Living Torch, son précédent disque paru en 2022 , nous avait définitivement convaincu de l’importance de l’œuvre de Kali Malone. Sa prestation au festival Akousma x Présences électronique en 2021 aussi, impressionnante par sa manière de s’approprier le double héritage des musiques électro-acoustiques et du minimalisme drone.  Une inscription revendiquée au sein d’une filiation précisément déterminée : on pense à La Monte Young évidemment, mais aussi à Eliane Radigue et Phill Niblock, comme trois figures matricielles d’un travail autour du son et de son étirement temporel. Et c’est ce qui frappe lorsque l’on aborde les pièces de la compositrice et musiciennes américaine, aujourd’hui établie entre la Suède et la France, à savoir la radicalité d’une approche visant une certaine sensibilité méditative.

Kali Malone
Kali Malone

C’est aussi et surtout un parcours déjà important, relevant d’une précocité et d’une prodigalité remarquables, qui impose Kali Malone comme une personnalité décisive pour ce qui concerne les musiques de recherche  : pièces pour orgue, travail autour de la synthèse analogique (le fameux Arp 2500 notamment), multiples projets et collaborations avec Caterina Barbieri, Ellen Arkbro, ou certaines institutions prestigieuses (GRM, EMS Stockholm).
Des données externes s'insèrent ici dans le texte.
(** * Ultrafiltration simulation: the simulation engine of [UltraFiltrationSim]

    A shallow embedding of the time-stepped particle engine (the frame
    callback [step], the derived [flux], [handleBackwash],
    [handleResetSystem] and [createParticles]) together with the properties
    stated about it.

    Numbers.  The source computes on JavaScript numbers.  They are modelled
    here as exact rationals ([Q]): every arithmetic expression is kept in the
    shape the source gives it, and rounding of the machine arithmetic is left
    out.  Numeric results are compared with [==] ([Qeq]) unless the two
    sides are the same term.

    Randomness.  [Math.random()] is modelled as reading the head of a stream
    of draws that is threaded through the code in evaluation order.

    Geometry.  [VESSEL_X], [VESSEL_Y], [VESSEL_W], [VESSEL_H] and
    [MEMBRANE_X] are imported by the source from a constants module; they are
    parameters of the development. *)

From Stdlib Require Import QArith Qminmax Qround Qabs Lqa.
From Stdlib Require Import String.
From Stdlib Require Import ZArith Lia List Bool.
Import ListNotations.

Local Open Scope Q_scope.

(** ** Comparisons and [clamp] *)

Definition Qltb (a b : Q) : bool := negb (Qle_bool b a).
Definition Qgeb (a b : Q) : bool := Qle_bool b a.
Definition Qgtb (a b : Q) : bool := negb (Qle_bool a b).

(** [Math.max(min, Math.min(max, v))] *)
Definition clamp (v lo hi : Q) : Q := Qmax lo (Qmin hi v).

(** ** The random source *)

Definition RandomSource := nat -> Q.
Avec Does Spring Hide Its Joy, Kali Malone convie deux figures centrales de la scène expérimentale, Stephen O’Malley (Sunn O)))) et Lucy Railton, pour ce qui s’avère d’ores et déjà être l’un des points hauts d’un parcours pourtant peu avare en enregistrements marquants. Avec trois pièces d’une durée de près de 3 heures, l’ambition esthétique de Malone s’exprime de manière particulièrement frappante. Issues de sessions d’enregistrement à Berlin au cours du printemps 2020, en pleine période de confinement, ces pièces convoquent le violoncelle de Railton, la guitare de O’Malley et le générateur de formes d’onde de Kali Malone (un méta-oscillateur produisant des formes d’onde sinusoïdales), pour imposer un bloc massif de textures fréquentielles. La richesse des timbres, frappante de beauté, se déploie comme rapport distendu à la durée. L’impact émotionnel est précisément celui d’une suspension du temps, instaurant un rapport à l’écoute fondamentalement autre. Ce qui s’avère au final ici de l’ordre d’une expérience quasi-inédite par la force d’expressivité de ce fameux « son tenu » : par-delà la seule dimension hypnotique du drone, c’est sa capacité à nous relier à un fil narratif spectral qui singularise ce que nous n’hésiterons pas à qualifier d’œuvre majeure.


Does Spring Hide Its Joy par Kali Malone (feat. Stephen O’Malley et Lucy Railton) est sorti sur le label Ideologic Organ.